# What is expected:
Give only the number of lines in the records that contain the word "None".

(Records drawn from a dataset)
--------------------------------

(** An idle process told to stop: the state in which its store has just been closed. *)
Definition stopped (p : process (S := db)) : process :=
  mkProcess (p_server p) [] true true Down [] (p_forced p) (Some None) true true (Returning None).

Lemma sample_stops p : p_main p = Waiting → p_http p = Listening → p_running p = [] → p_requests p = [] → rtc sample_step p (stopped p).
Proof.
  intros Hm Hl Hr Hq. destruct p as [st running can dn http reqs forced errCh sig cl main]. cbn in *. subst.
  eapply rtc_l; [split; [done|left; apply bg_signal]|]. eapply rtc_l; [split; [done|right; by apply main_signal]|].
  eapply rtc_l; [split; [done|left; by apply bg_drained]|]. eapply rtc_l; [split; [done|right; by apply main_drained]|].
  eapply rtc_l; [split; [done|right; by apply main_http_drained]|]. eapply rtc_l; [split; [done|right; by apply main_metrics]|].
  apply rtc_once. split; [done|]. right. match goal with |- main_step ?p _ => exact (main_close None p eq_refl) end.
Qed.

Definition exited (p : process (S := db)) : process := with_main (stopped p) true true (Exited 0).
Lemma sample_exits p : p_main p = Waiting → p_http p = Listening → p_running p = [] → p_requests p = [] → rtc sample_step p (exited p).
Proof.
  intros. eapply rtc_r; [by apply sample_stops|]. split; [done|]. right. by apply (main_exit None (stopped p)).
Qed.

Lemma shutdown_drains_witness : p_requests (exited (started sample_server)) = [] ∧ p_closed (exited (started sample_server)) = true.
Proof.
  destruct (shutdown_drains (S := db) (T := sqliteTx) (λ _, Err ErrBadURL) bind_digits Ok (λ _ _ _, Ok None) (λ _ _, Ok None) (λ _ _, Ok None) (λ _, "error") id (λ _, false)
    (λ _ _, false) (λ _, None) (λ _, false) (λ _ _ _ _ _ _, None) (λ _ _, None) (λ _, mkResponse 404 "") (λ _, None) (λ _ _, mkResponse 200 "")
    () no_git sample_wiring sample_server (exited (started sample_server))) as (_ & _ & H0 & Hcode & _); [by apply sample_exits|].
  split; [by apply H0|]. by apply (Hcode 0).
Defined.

--------------------------------

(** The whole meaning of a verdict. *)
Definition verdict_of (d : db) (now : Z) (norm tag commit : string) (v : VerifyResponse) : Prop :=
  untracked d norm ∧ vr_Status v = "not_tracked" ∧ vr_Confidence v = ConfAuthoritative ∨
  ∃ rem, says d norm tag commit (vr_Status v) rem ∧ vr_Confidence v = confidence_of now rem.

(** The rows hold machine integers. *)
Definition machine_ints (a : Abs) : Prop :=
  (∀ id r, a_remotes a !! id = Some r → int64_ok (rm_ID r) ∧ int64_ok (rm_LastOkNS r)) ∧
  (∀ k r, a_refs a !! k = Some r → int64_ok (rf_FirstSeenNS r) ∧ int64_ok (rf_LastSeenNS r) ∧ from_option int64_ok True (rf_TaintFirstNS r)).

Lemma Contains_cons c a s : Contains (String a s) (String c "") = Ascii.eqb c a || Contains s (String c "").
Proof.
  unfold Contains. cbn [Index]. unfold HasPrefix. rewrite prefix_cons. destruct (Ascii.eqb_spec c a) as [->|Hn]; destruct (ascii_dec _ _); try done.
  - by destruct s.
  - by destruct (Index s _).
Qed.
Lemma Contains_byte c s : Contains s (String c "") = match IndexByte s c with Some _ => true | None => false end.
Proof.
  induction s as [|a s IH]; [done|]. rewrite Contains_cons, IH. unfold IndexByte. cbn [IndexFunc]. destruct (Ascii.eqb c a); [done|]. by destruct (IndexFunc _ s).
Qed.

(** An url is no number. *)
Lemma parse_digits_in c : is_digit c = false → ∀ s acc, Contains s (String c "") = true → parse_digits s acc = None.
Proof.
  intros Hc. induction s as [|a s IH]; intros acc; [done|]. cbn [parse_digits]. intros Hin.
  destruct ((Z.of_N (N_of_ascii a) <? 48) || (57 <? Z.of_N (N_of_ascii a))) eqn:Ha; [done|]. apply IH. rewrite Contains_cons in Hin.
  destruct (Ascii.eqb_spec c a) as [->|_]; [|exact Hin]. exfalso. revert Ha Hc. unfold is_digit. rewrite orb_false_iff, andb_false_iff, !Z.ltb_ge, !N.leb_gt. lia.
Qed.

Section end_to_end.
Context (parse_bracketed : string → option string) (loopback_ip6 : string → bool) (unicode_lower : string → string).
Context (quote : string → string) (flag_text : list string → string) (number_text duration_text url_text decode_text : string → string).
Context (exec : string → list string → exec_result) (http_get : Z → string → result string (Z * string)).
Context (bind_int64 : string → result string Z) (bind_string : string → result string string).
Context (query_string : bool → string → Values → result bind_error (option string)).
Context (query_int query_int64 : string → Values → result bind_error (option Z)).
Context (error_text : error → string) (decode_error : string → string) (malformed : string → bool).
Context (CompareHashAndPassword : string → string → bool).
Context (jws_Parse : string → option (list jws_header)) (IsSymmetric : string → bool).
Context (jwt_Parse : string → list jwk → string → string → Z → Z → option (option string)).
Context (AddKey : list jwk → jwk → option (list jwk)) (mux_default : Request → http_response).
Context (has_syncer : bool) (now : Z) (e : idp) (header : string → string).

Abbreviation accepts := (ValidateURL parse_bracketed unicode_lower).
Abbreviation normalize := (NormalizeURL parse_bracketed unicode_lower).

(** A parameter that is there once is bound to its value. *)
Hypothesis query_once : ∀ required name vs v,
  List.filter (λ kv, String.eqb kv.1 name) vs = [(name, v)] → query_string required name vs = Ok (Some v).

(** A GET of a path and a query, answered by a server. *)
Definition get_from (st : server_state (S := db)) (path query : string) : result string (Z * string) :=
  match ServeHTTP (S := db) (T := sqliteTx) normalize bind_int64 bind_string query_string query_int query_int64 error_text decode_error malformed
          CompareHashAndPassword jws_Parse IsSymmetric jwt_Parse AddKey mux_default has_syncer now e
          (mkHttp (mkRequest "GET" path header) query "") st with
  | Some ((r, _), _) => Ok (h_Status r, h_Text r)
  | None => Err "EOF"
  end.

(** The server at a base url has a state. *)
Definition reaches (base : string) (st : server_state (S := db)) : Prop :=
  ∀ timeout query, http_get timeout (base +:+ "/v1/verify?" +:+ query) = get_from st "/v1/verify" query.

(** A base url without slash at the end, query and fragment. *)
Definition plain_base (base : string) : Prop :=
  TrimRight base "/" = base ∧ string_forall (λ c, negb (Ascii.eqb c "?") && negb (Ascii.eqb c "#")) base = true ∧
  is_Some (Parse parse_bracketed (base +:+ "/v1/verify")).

--------------------------------

# Result of the task:
8